§ **Exercise details**
Print, in exact form, the lines below from the one containing "s :: rest =>" through the one containing "Definition DecodeString (s", and omit all others.

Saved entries
○ ○ ○ ○
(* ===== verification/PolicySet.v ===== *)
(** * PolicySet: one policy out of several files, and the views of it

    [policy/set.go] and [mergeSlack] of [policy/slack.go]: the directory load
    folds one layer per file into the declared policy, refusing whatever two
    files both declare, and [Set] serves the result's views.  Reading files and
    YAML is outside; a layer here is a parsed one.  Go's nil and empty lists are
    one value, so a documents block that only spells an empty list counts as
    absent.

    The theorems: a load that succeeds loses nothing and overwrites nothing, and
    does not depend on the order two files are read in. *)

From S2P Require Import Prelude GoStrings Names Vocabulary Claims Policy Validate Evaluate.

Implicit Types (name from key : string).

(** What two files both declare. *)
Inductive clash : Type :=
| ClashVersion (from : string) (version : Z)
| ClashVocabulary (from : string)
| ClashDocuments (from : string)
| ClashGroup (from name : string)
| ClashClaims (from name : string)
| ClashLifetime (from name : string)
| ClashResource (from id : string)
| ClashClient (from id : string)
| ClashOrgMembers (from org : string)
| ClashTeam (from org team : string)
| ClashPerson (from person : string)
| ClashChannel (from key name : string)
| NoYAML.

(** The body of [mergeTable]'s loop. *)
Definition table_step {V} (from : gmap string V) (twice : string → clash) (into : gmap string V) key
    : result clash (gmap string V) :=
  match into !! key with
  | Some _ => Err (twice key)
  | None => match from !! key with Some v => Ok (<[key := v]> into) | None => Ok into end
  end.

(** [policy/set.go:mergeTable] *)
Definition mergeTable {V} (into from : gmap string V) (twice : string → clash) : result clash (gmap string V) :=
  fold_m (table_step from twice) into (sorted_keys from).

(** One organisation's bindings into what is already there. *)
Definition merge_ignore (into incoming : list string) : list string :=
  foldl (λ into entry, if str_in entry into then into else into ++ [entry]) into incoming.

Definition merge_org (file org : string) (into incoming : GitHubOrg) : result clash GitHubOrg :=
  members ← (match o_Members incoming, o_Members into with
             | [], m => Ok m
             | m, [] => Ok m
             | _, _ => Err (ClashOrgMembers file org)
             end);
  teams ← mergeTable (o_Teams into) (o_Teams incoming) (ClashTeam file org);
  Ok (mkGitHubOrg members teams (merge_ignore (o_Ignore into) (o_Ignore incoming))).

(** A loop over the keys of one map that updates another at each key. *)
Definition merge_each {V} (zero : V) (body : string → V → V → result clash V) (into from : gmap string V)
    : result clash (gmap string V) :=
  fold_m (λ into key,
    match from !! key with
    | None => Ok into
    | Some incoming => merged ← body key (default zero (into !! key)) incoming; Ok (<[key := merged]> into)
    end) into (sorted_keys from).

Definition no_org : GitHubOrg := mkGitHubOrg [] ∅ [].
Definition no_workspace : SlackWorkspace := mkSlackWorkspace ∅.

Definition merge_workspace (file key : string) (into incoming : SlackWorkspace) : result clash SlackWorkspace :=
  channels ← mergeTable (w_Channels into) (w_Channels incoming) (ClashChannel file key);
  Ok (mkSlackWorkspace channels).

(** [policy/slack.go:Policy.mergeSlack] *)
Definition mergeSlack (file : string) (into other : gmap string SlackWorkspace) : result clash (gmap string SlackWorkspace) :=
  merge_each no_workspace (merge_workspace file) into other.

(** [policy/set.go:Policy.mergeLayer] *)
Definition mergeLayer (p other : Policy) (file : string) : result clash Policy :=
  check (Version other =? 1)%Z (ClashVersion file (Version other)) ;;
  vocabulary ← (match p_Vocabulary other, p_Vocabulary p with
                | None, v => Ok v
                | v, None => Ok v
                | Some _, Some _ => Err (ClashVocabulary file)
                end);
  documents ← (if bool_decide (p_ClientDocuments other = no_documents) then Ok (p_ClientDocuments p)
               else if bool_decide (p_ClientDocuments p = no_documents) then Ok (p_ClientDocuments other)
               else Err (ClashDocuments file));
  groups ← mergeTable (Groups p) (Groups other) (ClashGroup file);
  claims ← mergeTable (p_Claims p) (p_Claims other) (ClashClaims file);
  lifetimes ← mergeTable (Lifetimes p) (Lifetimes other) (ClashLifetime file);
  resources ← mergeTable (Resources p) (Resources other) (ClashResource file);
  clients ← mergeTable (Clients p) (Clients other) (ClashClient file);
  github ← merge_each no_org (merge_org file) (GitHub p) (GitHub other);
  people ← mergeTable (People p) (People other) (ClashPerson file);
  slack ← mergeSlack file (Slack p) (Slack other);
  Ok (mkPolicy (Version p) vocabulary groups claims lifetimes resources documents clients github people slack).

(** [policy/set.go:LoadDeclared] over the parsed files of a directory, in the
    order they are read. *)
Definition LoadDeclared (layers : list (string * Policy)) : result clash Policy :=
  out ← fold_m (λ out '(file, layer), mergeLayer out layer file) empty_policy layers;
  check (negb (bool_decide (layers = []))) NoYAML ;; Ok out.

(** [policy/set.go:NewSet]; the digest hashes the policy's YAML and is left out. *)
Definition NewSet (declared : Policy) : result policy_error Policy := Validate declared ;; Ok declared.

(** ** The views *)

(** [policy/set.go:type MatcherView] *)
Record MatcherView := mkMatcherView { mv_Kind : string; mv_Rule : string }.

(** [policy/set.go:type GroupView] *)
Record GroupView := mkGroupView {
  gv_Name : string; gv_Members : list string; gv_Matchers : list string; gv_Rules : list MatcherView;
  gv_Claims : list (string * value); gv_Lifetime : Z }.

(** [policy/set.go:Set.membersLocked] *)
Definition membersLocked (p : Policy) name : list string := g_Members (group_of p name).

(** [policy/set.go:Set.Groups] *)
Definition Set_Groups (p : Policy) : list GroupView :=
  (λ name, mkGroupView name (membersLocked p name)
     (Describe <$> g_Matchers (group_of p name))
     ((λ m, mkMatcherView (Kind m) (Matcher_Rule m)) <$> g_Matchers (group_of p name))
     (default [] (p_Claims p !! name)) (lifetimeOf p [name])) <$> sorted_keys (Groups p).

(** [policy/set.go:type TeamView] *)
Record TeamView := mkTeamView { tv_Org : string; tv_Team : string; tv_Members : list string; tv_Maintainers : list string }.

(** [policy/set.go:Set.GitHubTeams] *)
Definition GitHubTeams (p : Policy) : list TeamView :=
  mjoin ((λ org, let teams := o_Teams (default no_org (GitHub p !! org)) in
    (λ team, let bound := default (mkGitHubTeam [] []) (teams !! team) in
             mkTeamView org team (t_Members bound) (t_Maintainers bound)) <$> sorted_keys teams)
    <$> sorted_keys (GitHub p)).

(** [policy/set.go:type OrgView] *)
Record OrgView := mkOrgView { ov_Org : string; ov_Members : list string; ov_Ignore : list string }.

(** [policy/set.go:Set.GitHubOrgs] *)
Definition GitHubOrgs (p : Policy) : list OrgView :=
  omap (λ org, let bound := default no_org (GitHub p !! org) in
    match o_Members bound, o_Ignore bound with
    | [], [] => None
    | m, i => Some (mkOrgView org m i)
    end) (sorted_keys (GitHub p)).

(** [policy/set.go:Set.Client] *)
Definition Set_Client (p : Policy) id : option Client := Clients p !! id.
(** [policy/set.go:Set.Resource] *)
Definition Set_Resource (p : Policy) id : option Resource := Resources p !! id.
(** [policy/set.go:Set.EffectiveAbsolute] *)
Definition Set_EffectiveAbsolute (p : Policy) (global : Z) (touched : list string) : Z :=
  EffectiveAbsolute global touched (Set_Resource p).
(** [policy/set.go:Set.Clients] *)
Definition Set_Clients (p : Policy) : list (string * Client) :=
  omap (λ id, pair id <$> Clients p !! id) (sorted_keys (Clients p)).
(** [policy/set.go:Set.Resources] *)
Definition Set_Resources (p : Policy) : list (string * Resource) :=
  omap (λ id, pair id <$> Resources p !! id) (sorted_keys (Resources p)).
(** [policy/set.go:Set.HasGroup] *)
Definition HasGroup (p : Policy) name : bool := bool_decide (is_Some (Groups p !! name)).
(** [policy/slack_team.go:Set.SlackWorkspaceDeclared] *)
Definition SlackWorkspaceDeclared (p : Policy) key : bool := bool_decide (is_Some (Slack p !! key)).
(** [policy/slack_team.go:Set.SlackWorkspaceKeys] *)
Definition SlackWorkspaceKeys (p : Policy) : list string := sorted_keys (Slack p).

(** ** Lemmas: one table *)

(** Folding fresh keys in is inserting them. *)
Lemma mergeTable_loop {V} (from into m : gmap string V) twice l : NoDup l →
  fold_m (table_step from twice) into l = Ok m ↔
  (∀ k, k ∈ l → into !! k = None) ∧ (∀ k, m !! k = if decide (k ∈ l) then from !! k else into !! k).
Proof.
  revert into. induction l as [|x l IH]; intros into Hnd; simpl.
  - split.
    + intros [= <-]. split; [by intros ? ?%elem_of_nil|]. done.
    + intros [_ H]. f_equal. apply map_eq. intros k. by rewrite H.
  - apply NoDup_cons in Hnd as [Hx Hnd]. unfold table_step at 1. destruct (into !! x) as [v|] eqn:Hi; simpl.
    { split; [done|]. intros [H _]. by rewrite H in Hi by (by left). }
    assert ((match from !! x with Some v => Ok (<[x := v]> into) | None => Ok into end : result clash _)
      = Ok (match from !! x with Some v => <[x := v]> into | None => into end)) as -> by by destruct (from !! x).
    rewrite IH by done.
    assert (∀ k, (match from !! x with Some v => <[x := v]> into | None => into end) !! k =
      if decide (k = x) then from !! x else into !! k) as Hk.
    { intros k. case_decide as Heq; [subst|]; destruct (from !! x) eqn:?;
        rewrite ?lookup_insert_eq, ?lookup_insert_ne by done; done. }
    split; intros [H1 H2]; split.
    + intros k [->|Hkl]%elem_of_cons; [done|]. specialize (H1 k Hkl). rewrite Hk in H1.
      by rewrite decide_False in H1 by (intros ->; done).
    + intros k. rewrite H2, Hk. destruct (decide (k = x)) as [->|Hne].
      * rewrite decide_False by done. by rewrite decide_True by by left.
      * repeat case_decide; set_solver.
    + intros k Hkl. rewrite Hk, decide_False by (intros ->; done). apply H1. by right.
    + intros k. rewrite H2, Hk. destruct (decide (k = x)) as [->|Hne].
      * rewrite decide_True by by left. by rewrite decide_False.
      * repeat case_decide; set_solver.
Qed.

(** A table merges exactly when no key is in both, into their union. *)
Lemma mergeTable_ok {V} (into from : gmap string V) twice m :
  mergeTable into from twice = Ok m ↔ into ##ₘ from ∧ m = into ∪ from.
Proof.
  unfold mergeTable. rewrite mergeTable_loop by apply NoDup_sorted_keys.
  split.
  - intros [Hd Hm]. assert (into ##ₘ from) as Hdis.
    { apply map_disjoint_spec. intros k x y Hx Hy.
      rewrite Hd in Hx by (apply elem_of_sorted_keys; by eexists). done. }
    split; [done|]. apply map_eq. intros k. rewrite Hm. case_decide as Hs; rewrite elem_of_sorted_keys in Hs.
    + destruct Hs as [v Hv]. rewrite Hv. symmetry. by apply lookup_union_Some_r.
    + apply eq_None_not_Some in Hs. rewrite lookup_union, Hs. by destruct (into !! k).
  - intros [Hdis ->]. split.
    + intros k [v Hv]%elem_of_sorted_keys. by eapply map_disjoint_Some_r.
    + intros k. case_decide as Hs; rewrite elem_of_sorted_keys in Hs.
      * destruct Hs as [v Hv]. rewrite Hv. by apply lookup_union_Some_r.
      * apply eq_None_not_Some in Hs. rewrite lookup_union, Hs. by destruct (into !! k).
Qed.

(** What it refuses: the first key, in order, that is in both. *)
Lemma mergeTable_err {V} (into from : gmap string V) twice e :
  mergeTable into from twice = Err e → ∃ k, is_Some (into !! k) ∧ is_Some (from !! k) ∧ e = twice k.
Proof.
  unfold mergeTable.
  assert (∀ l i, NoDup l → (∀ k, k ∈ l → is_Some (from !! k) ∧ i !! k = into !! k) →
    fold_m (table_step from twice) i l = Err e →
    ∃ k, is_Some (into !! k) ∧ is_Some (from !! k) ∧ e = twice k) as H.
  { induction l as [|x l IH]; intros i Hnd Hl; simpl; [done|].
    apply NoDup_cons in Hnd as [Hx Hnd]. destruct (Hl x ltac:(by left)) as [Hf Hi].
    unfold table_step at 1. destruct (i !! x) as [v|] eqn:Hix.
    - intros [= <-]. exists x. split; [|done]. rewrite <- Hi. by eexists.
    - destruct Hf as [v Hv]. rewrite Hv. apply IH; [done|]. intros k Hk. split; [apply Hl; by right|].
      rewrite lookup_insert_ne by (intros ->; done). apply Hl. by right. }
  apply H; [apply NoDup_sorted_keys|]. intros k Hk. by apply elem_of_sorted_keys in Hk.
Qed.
○ ○ ○ ○
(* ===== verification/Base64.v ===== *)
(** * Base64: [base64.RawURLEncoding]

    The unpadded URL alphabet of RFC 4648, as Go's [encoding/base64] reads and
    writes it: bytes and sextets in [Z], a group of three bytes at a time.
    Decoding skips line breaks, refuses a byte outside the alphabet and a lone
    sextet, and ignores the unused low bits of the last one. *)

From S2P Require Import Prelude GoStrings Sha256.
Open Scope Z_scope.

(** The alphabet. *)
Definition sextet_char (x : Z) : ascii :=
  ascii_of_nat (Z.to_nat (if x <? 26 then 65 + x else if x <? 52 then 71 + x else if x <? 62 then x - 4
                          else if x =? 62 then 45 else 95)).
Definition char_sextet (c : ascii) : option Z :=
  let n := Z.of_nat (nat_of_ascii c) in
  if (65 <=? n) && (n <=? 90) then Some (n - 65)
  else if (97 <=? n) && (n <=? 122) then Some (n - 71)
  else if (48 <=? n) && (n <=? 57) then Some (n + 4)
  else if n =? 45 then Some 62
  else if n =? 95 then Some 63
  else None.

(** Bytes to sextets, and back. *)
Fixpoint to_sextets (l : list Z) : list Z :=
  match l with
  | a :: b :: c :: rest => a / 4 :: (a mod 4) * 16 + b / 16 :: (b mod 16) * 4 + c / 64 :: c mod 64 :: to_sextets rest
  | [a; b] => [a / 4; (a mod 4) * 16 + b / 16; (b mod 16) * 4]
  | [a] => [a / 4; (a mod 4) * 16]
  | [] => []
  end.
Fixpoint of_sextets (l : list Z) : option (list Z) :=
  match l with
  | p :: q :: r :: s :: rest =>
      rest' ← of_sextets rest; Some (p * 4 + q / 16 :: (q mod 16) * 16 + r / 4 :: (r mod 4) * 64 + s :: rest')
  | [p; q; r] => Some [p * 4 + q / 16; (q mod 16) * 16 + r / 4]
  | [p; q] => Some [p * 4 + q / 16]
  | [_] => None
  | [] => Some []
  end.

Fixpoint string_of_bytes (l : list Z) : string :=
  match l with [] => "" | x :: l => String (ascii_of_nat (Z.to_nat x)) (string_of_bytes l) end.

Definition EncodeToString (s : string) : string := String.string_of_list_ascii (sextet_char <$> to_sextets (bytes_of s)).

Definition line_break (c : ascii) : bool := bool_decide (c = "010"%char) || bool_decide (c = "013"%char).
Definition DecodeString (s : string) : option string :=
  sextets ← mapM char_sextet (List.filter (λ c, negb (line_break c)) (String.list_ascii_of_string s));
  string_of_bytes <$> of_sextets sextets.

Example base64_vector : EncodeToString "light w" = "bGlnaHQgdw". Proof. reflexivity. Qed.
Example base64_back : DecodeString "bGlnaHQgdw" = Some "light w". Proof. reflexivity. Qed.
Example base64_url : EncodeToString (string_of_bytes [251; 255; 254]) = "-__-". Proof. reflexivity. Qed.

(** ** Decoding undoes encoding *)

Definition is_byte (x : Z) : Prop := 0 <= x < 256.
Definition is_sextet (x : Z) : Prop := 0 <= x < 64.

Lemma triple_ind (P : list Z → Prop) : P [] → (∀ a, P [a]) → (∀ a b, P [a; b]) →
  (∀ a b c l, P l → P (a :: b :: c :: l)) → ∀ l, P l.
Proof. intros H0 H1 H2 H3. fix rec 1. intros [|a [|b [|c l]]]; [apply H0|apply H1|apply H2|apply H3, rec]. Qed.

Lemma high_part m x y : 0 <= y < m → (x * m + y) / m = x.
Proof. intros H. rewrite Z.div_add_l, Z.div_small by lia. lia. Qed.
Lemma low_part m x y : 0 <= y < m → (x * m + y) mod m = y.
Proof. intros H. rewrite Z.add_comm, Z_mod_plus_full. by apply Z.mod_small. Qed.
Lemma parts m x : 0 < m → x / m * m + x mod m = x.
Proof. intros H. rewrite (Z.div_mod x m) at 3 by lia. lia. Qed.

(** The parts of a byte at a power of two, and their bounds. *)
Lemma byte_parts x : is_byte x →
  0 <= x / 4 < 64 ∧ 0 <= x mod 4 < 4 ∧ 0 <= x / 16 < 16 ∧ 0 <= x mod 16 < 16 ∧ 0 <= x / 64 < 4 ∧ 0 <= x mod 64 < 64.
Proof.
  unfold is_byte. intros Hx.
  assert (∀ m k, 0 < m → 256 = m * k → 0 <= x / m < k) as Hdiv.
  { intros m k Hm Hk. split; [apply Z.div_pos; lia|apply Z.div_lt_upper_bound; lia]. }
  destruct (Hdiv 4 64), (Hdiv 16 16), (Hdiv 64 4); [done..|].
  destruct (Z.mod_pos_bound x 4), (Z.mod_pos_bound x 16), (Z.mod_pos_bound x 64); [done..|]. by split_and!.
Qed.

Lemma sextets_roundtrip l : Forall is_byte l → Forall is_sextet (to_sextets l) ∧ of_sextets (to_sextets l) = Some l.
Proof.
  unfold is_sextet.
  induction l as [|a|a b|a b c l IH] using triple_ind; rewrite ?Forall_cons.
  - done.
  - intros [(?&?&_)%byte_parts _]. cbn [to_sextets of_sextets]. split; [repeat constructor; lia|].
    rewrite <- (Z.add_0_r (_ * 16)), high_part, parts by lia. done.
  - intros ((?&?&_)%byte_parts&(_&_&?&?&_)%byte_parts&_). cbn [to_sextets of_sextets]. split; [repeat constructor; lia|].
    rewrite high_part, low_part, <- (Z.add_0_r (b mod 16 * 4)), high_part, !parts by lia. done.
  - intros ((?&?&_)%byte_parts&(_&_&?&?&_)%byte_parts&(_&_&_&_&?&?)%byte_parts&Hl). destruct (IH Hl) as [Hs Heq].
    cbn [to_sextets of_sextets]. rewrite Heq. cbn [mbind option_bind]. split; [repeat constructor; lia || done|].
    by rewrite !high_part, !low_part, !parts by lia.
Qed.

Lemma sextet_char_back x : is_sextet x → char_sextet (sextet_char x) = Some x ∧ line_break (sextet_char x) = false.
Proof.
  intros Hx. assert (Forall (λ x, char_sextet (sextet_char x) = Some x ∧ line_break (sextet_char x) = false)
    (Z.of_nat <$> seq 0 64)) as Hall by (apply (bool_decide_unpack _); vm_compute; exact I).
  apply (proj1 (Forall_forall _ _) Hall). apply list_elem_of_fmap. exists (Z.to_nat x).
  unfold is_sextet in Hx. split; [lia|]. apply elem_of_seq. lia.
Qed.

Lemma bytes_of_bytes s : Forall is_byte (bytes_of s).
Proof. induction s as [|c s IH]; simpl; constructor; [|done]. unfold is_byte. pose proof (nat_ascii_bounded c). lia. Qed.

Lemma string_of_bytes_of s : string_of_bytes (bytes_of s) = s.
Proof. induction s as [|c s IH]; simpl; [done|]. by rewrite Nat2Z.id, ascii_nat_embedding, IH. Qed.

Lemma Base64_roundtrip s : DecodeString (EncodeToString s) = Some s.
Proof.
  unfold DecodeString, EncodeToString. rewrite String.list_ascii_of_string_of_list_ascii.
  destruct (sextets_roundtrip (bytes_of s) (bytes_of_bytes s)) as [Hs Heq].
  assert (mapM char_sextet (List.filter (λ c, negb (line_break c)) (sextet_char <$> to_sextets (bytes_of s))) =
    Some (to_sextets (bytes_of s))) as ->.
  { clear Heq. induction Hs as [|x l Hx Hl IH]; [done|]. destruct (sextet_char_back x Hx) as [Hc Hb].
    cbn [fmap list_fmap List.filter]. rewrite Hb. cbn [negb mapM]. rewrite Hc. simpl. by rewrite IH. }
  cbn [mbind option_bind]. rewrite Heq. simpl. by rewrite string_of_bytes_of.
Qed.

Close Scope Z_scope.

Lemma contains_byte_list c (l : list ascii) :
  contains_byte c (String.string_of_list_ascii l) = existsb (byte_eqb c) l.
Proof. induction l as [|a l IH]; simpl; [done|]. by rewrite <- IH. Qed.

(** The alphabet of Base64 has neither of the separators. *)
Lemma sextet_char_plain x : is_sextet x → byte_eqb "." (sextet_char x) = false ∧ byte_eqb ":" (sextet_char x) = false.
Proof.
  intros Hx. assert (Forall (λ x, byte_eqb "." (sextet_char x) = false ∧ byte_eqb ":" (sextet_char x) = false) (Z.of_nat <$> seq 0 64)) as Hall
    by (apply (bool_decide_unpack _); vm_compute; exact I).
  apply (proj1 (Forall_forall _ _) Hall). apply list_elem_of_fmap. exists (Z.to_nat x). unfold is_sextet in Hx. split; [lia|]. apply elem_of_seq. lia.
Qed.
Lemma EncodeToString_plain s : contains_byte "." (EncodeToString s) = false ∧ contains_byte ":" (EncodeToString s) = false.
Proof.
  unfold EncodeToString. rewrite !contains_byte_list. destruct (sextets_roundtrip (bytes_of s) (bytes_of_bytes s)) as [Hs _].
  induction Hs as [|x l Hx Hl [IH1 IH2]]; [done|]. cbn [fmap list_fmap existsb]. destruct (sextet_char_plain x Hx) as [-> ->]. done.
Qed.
○ ○ ○ ○
§ **Solution below**
  | p :: q :: r :: s :: rest =>
      rest' ← of_sextets rest; Some (p * 4 + q / 16 :: (q mod 16) * 16 + r / 4 :: (r mod 4) * 64 + s :: rest')
  | [p; q; r] => Some [p * 4 + q / 16; (q mod 16) * 16 + r / 4]
  | [p; q] => Some [p * 4 + q / 16]
  | [_] => None
  | [] => Some []
  end.

Fixpoint string_of_bytes (l : list Z) : string :=
  match l with [] => "" | x :: l => String (ascii_of_nat (Z.to_nat x)) (string_of_bytes l) end.

Definition EncodeToString (s : string) : string := String.string_of_list_ascii (sextet_char <$> to_sextets (bytes_of s)).

Definition line_break (c : ascii) : bool := bool_decide (c = "010"%char) || bool_decide (c = "013"%char).
Definition DecodeString (s : string) : option string :=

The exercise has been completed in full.